P.- Milarepa, El señor Ibrahim y las flores del Corán, Óscar y la dama rosa, El hijo de Noé... La religión y la espiritualidad tienen un papel muy importante en sus obras, y en esta también está muy presente en la historia de Anne. ¿Por qué le atrae tanto este ámbito de la condición humana? ¿Es una persona religiosa?

R.- Todas las personas tienen una vida espiritual, que consiste en dar un sentido a las cosas, vestir el mundo visible con el manto de lo invisible. Realmente, no hay un sentido intrínseco en un nacimiento, el amor, la amistad, la muerte y el duelo. Su sentido es el que nosotros le demos. Eso hace necesaria la espiritualidad. A mí me apasiona abordarla en todas sus variantes. Yo digo abiertamente que soy cristiano, pero me intereso por el resto de espiritualidades, ya sea la musulmana, la budista o la atea, que también existe.



P.- Dígame algo que siempre tenga en mente cuando se sienta a escribir una obra, algo que sea extensible a toda su creación.

R.- Diferentes viñas dan diferentes vinos, el Burdeos da Burdeos, el Beaujolais da Beaujolais... En ese sentido, descubro la coherencia de mis obras a posteriori.

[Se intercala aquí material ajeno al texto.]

(* ===== verification/Position.v ===== *)
(** The acknowledged log position and its on-disk record,
    [internal/agent/queue/position.go].

    [crypto/sha256] is the standard library's, outside the repository: it is
    the section variable [sha256], of which the code relies on the digest's
    length only. The file operations of [PositionStore] are modelled over the
    bytes of the one file they write, with the failure points of [Save]. *)
From S2P Require Import Prelude GoBase.
#[local] Open Scope Z_scope.

(** [queue.Position]: [Inode] is a [uint64], [Offset] an [int64]. *)
Record Position : Type := mkPosition { Inode : Z; Offset : Z }.

#[export] Instance Position_eq_dec : EqDecision Position.
Proof. solve_decision. Defined.

Definition position_ok (p : Position) : Prop := in_u 64 (Inode p) /\ in_i 64 (Offset p).

Definition sha256_size : Z := 32.

Section position.
Context (sha256 : bytes -> bytes).

Definition positionRecordLen : Z := 8 + 8 + sha256_size.

Definition encodePosition (pos : Position) : bytes :=
  let head := put_u64 (Inode pos) ++ put_u64 (u64 (Offset pos)) in
  head ++ sha256 head.

Definition decodePosition (buf : bytes) : option Position :=
  if negb (zlen buf =? positionRecordLen) then None
  else
    let sum := sha256 (slice buf 0 16) in
    if negb (bool_decide (sum = slice buf 16 positionRecordLen)) then None
    else Some (mkPosition (get_u64 buf 0) (i64 (get_u64 buf 8))).

(** The position file: [None] when it does not exist. *)
Definition pos_file := option bytes.

(** What a file says: none, a torn record and a corrupted one all say that no
    position was saved. *)
Definition saved (f : pos_file) : option Position :=
  match f with
  | None => None
  | Some buf => decodePosition buf
  end.

Inductive pos_error : Type := ErrReadPosition.

(** [Load]; [readable] says whether the read met no other trouble than that
    there is no file. *)
Definition Load (readable : bool) (f : pos_file) : res pos_error (option Position) :=
  if readable then Ok (saved f) else Err ErrReadPosition.

(** [Save] writes the record to a temporary file and renames it over the
    path; [renamed] says whether the attempt got as far as the rename. The
    steps before it (create, chmod, write, sync, close) leave the path
    untouched, and so does a failed rename. *)
Definition Save (f : pos_file) (pos : Position) (renamed : bool) : pos_file :=
  if renamed then Some (encodePosition pos) else f.

Hypothesis sha256_length : forall b, zlen (sha256 b) = sha256_size.

Lemma encode_length p : zlen (encodePosition p) = positionRecordLen.
Proof.
  unfold encodePosition, positionRecordLen.
  rewrite !zlen_app, !zlen_put_u64, sha256_length. lia.
Qed.

Lemma slice_prefix (h t : bytes) : slice (h ++ t) 0 (zlen h) = h.
Proof.
  unfold slice, zlen. rewrite Z.sub_0_r, Nat2Z.id. change (Z.to_nat 0) with 0%nat.
  by rewrite drop_0, take_app_length.
Qed.

Lemma slice_suffix (h t : bytes) : slice (h ++ t) (zlen h) (zlen h + zlen t) = t.
Proof. pose proof (slice_app_mid h t []) as H. by rewrite app_nil_r in H. Qed.

Lemma get_u64_put (p : bytes) x (s : bytes) :
  get_u64 (p ++ put_u64 x ++ s) (zlen p) = u64 x.
Proof.
  unfold get_u64.
  replace (zlen p + 8) with (zlen p + zlen (put_u64 x)) by (rewrite zlen_put_u64; lia).
  rewrite slice_app_mid. apply put_u64_val.
Qed.

Lemma decode_encode p : position_ok p -> decodePosition (encodePosition p) = Some p.
Proof.
  intros [Hi Ho]. unfold decodePosition. rewrite encode_length, Z.eqb_refl. simpl.
  unfold encodePosition. cbv zeta. set (h := put_u64 _ ++ put_u64 _).
  assert (zlen h = 16) as Hh by (unfold h; rewrite zlen_app, !zlen_put_u64; lia).
  replace (slice (h ++ sha256 h) 0 16) with h by (rewrite <- Hh; by rewrite slice_prefix).
  replace (slice (h ++ sha256 h) 16 positionRecordLen) with (sha256 h).
  2: { replace positionRecordLen with (zlen h + zlen (sha256 h)).
       - rewrite <- Hh at 1. by rewrite slice_suffix.
       - rewrite sha256_length, Hh. done. }
  rewrite bool_decide_eq_true_2 by done. cbn [negb].
  pose proof (get_u64_put [] (Inode p) (put_u64 (u64 (Offset p)) ++ sha256 h)) as H0.
  pose proof (get_u64_put (put_u64 (Inode p)) (u64 (Offset p)) (sha256 h)) as H8.
  rewrite app_nil_l, zlen_nil, app_assoc in H0. rewrite app_assoc, zlen_put_u64 in H8.
  fold h in H0, H8. rewrite H0, H8.
  rewrite (wrap_u_small 64 (u64 (Offset p))) by (apply wrap_u_range; lia).
  rewrite wrap_u_small by done. rewrite wrap_i_u by (done || lia). by destruct p.
Qed.

(** A record that decodes is the encoding of what it decodes to. *)
Lemma decode_some buf p :
  wf_bytes buf -> decodePosition buf = Some p ->
  position_ok p /\ buf = encodePosition p.
Proof.
  intros Hwf. unfold decodePosition. case_match eqn:E1; [done|]. case_match eqn:E2; [done|].
  go_bools. intros [= <-].
  assert (0 <= 8 /\ 8 <= 16 /\ 16 <= zlen buf) as (? & ? & ?)
    by (rewrite E1; unfold positionRecordLen, sha256_size; lia).
  assert (forall i, 0 <= i -> i + 8 <= zlen buf ->
    put_u64 (get_u64 buf i) = slice buf i (i + 8) /\ in_u 64 (get_u64 buf i)) as Hw.
  { intros i Hi Hl. pose proof (zlen_slice buf i (i + 8)) as Hsl.
    pose proof (slice_wf buf i (i + 8) Hwf) as Hsw. unfold get_u64, put_u64. split.
    - rewrite <- (be_bytes_val _ Hsw) at 2. f_equal. unfold zlen in *. lia.
    - pose proof (be_val_range _ Hsw) as Hr. rewrite Hsl in Hr by lia.
      replace (i + 8 - i) with 8 in Hr by lia. exact Hr. }
  destruct (Hw 0) as [G0 Hr0]; [lia..|]. destruct (Hw 8) as [G8 Hr8]; [lia..|].
  split; [split; [done|apply wrap_i_range; lia]|].
  unfold encodePosition. cbn [Inode Offset]. rewrite wrap_u_i by (done || lia).
  rewrite G0, G8. cbv zeta. change (0 + 8) with 8. change (8 + 8) with 16.
  rewrite <- (slice_split buf 0 8 16) by lia. rewrite E2.
  rewrite <- slice_split by lia. rewrite <- E1. by rewrite slice_full.
Qed.

(** C4. The saved position survives a restart and is never misread: after any
    sequence of save attempts of valid positions starting from no file,
    [Load] returns the position of the last attempt that reached its rename,
    and nothing if none did; and whatever the file holds, [Load] accepts it
    exactly when it is, byte for byte, the record [Save] writes for a valid
    position, and answers that position, so a torn, truncated, padded or
    altered record reads as no saved position; a file that cannot be read is an
    error, and no position. *)
Theorem saved_position_restored (attempts : list (Position * bool)) (buf : bytes) :
  Forall (fun a => position_ok (fst a)) attempts ->
  wf_bytes buf ->
  Load true (foldl (fun f a => Save f (fst a) (snd a)) None attempts) =
    Ok (last (fst <$> filter (fun a => snd a = true) attempts)) /\
  (forall p, Load true (Some buf) = Ok (Some p) <-> position_ok p /\ Save None p true = Some buf) /\
  (exists r, Load true (Some buf) = Ok r) /\ forall f, Load false f = Err ErrReadPosition.
Proof.
  intros Hall Hwf. cbn [Load]. split; [clear Hwf; f_equal|split; [|split; [by eexists|done]]].
  - induction attempts as [|[p ok] attempts IH] using rev_ind; [done|].
    apply Forall_app in Hall as [Hall Hp]. apply Forall_cons in Hp as [Hp _]. simpl in Hp.
    rewrite foldl_snoc, filter_app. simpl. destruct ok; simpl.
    + rewrite decode_encode by done.
      rewrite filter_cons_True by done. rewrite filter_nil, fmap_app.
      cbn [fmap list_fmap fst]. by rewrite last_snoc.
    + rewrite filter_cons_False by done. rewrite app_nil_r. auto.
  - intros p. simpl. split.
    + intros [= H]. destruct (decode_some _ _ Hwf H) as [? ->]. done.
    + intros [Hp [= <-]]. by rewrite decode_encode.
Qed.
End position.

(** A digest for the witnesses: the first 32 bytes of the data, zero padded. *)
Definition toy_digest (b : bytes) : bytes := take 32 (b ++ replicate 32 0).

Lemma toy_digest_length b : zlen (toy_digest b) = sha256_size.
Proof.
  unfold toy_digest, zlen, sha256_size. rewrite length_take, length_app, length_replicate. lia.
Qed.

Lemma saved_position_restored_witness :
  Load toy_digest true
    (foldl (fun f a => Save toy_digest f (fst a) (snd a)) None
       [(mkPosition 7 100, true); (mkPosition 8 (-1), true); (mkPosition 9 5, false)]) =
    Ok (Some (mkPosition 8 (-1))) /\
  Load toy_digest true (Some (encodePosition toy_digest (mkPosition 7 100))) = Ok (Some (mkPosition 7 100)).
Proof.
  pose proof (saved_position_restored toy_digest toy_digest_length
    [(mkPosition 7 100, true); (mkPosition 8 (-1), true); (mkPosition 9 5, false)]
    (encodePosition toy_digest (mkPosition 7 100))) as H.
  destruct H as (H1 & H2 & _).
  - repeat constructor; vm_compute; intuition discriminate.
  - apply (bool_decide_unpack _); vm_compute; exact I.
  - split; [exact H1|]. apply H2.
    split; [repeat constructor; vm_compute; intuition discriminate|reflexivity].
Defined.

Siempre escribo en un proceso de escucha atenta, de obedecer a los personajes que se me aparecen, más que de autor todopoderoso que pontifica. Recibo la historia, exploro su complejidad, por tanto, cada obra es totalmente diferente. Lo que sí sé de antemano es qué espero de la literatura: que rompa las distancias, que cree proximidad entre el lector y los demás, que cree vínculos y haga personas más tolerantes. Que el hombre entienda a la mujer o que un cristiano entienda a un musulmán, un judío o un budista. En definitiva, que las personas entiendan que hay diferentes formas de vivir y de amar.



P.- ¿Cómo sabe que una historia que va a escribir debe ser una novela, una obra de teatro o una película?

R.- Cuando la historia requiere una dilatación del tiempo, cuando es un camino -lo que los alemanas llaman Bildungsroman-, me doy cuenta de que debo escribir una novela. El teatro, sin embargo, es un concentrado de tiempo, hay enfrentamiento, hay crisis. Cuando siento eso, sé que debo escribir una obra de teatro. En cuanto al cine, es una forma de salir de la soledad del escritor y trabajar con otras personas.



P.- Su primera película, Odette Toulemonde, la realizó en 2006; la segunda, Oscar et la dame rose (Cartas a Dios), en 2009. ¿No es momento ya de volver a romper esa soledad del escritor?

R.- La tercera se iba a hacer pero tuvo un final dramático. Íbamos a rodar en Japón y el tsunami nos lo impidió. Se fueron al traste dos años y medio de trabajo. Apenado, me di cuenta de que mi tarea de escritor me permite no depender de presupuestos de millones de euros ni de acuerdos de muchas personas. Así que me reconcentré en la escritura, con vistas a recuperar energías y volver al cine más tarde. En cualquier caso, yo hago cine porque soy escritor. Tengo amigos que son sólo realizadores y es una vida horrorosa, porque a menudo se pasan dos o tres años consagrados a un proyecto que no culmina en película, así que viven más duelos que nacimientos. Como se me dan bien los nacimientos, por eso escribo. Habrá una película, pero aún no hay nada previsto.